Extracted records
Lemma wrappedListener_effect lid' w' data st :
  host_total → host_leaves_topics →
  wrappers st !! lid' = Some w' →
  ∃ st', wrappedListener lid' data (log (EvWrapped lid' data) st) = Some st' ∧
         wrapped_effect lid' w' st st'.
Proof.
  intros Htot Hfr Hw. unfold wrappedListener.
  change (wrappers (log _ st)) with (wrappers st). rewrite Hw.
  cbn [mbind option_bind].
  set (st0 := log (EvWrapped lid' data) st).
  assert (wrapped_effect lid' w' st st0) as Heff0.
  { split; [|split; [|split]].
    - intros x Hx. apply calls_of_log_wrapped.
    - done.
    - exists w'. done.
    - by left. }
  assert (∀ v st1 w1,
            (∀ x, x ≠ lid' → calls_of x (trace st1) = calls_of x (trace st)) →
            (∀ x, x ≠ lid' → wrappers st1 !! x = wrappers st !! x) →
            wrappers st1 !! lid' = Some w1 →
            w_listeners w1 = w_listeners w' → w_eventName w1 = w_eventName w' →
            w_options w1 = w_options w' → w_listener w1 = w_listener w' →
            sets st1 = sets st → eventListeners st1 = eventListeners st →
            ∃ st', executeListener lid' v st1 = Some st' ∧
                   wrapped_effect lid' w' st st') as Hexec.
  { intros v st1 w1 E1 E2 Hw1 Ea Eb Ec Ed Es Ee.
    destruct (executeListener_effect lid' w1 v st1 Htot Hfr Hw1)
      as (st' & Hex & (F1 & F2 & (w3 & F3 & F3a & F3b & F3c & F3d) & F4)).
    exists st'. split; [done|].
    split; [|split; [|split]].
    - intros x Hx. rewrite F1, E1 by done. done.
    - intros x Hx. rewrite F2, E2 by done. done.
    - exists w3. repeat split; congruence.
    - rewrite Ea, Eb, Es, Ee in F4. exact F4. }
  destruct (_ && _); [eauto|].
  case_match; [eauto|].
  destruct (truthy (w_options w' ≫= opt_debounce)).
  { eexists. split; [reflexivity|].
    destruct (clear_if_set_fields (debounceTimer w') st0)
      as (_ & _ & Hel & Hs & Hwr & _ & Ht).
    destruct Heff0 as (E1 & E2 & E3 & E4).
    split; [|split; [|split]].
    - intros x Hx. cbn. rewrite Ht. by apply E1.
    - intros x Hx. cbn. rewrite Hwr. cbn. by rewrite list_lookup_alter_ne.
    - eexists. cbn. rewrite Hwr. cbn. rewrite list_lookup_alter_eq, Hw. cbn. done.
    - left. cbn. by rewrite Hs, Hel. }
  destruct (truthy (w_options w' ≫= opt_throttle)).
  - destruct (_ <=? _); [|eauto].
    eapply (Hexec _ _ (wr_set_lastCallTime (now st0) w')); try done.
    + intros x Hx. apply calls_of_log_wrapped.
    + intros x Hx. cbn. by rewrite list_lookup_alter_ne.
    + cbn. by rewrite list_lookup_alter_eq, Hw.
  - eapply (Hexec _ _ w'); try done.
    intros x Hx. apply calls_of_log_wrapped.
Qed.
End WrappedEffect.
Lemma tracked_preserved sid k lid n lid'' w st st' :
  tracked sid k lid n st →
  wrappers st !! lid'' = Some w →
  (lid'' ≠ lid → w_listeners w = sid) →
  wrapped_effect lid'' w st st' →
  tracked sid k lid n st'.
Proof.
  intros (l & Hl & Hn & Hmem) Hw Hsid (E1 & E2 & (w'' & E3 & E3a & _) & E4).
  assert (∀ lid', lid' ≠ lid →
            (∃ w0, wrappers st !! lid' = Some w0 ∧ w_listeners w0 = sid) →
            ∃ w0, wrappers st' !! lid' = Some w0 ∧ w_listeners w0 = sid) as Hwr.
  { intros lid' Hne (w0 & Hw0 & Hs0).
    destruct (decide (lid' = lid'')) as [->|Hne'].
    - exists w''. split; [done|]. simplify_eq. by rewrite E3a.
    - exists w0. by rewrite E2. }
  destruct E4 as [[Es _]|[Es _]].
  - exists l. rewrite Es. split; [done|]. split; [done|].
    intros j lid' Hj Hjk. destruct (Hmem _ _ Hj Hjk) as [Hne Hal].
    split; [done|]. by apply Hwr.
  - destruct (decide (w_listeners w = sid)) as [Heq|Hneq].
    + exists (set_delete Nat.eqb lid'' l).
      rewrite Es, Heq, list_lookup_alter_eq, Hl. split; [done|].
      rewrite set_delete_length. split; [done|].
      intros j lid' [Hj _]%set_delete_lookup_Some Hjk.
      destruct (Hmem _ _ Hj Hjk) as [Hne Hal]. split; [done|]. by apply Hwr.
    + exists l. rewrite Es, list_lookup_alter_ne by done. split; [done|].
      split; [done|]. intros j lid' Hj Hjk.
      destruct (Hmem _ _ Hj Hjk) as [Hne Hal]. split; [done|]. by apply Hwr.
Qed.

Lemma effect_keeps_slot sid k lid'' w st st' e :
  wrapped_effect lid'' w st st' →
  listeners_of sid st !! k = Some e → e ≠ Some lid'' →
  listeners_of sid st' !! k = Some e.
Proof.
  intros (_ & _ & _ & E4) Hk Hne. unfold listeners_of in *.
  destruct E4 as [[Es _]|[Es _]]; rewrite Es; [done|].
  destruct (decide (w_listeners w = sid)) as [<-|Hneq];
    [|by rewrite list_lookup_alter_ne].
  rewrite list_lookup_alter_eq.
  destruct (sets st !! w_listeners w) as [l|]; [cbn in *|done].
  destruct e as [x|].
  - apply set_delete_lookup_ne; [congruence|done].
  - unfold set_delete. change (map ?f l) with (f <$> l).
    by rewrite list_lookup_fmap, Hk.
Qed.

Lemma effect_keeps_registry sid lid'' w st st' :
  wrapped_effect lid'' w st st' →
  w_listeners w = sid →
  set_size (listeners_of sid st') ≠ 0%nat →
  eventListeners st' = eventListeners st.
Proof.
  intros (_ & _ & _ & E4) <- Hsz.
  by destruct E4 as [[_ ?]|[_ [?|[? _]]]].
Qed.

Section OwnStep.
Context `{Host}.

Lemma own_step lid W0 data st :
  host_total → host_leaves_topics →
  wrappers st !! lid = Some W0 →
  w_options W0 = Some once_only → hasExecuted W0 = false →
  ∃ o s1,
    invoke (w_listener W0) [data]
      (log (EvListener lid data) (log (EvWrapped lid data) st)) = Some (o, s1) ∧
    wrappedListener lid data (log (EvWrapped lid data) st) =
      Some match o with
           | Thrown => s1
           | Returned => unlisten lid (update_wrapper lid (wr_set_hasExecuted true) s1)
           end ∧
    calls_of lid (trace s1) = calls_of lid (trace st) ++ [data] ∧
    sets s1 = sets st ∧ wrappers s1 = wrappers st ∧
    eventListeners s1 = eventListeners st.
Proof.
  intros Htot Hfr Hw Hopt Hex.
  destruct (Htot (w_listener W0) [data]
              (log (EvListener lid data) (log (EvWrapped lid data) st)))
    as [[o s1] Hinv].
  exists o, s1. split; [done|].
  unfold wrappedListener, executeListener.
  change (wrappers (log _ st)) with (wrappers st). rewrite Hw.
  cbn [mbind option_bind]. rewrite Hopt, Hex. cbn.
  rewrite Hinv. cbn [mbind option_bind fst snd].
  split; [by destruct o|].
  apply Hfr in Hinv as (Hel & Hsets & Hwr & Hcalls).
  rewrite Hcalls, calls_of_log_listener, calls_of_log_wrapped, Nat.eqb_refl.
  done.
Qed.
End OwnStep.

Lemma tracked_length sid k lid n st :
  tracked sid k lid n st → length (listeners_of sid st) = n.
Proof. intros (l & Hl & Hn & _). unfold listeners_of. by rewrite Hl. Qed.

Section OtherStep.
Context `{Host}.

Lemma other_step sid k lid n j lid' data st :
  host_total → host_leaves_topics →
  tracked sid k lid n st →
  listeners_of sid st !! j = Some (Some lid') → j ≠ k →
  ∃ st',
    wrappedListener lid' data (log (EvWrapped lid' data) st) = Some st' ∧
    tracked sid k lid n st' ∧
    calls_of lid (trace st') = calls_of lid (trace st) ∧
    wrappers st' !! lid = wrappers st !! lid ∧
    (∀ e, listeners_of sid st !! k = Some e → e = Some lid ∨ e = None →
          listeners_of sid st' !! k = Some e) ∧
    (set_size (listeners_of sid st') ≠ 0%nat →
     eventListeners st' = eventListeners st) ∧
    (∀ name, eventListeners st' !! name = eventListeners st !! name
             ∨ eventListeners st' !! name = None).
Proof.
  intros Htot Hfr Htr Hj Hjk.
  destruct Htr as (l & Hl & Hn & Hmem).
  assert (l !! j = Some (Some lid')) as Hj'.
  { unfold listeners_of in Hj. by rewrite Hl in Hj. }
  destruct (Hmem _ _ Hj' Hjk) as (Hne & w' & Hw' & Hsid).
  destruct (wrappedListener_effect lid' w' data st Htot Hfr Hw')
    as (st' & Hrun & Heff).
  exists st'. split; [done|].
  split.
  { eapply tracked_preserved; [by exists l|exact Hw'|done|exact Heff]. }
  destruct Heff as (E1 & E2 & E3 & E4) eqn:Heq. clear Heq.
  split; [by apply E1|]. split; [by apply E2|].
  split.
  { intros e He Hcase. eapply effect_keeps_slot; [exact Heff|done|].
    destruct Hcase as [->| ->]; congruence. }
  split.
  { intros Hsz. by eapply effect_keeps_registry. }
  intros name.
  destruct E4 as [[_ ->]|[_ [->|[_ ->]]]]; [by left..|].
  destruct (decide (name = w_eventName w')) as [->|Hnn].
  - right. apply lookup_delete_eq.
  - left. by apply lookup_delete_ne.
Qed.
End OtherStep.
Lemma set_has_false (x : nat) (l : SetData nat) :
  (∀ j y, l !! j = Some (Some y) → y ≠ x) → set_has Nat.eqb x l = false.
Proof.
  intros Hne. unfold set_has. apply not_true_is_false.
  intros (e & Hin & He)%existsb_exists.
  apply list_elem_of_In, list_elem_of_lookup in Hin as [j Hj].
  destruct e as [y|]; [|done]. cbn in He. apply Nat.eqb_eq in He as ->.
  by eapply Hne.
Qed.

### ASSIGNED TASK
Take the records above and return, word for word, only the lines that fall from the line with "eapply (Hexec _ _ (wr_set_lastCallTime" to the line with "Hw0 & Hs0).", both of them included.

### RESULT FOR THIS EXERCISE
    eapply (Hexec _ _ (wr_set_lastCallTime (now st0) w')); try done.
    + intros x Hx. apply calls_of_log_wrapped.
    + intros x Hx. cbn. by rewrite list_lookup_alter_ne.
    + cbn. by rewrite list_lookup_alter_eq, Hw.
  - eapply (Hexec _ _ w'); try done.
    intros x Hx. apply calls_of_log_wrapped.
Qed.
End WrappedEffect.
Lemma tracked_preserved sid k lid n lid'' w st st' :
  tracked sid k lid n st →
  wrappers st !! lid'' = Some w →
  (lid'' ≠ lid → w_listeners w = sid) →
  wrapped_effect lid'' w st st' →
  tracked sid k lid n st'.
Proof.
  intros (l & Hl & Hn & Hmem) Hw Hsid (E1 & E2 & (w'' & E3 & E3a & _) & E4).
  assert (∀ lid', lid' ≠ lid →
            (∃ w0, wrappers st !! lid' = Some w0 ∧ w_listeners w0 = sid) →
            ∃ w0, wrappers st' !! lid' = Some w0 ∧ w_listeners w0 = sid) as Hwr.
  { intros lid' Hne (w0 & Hw0 & Hs0).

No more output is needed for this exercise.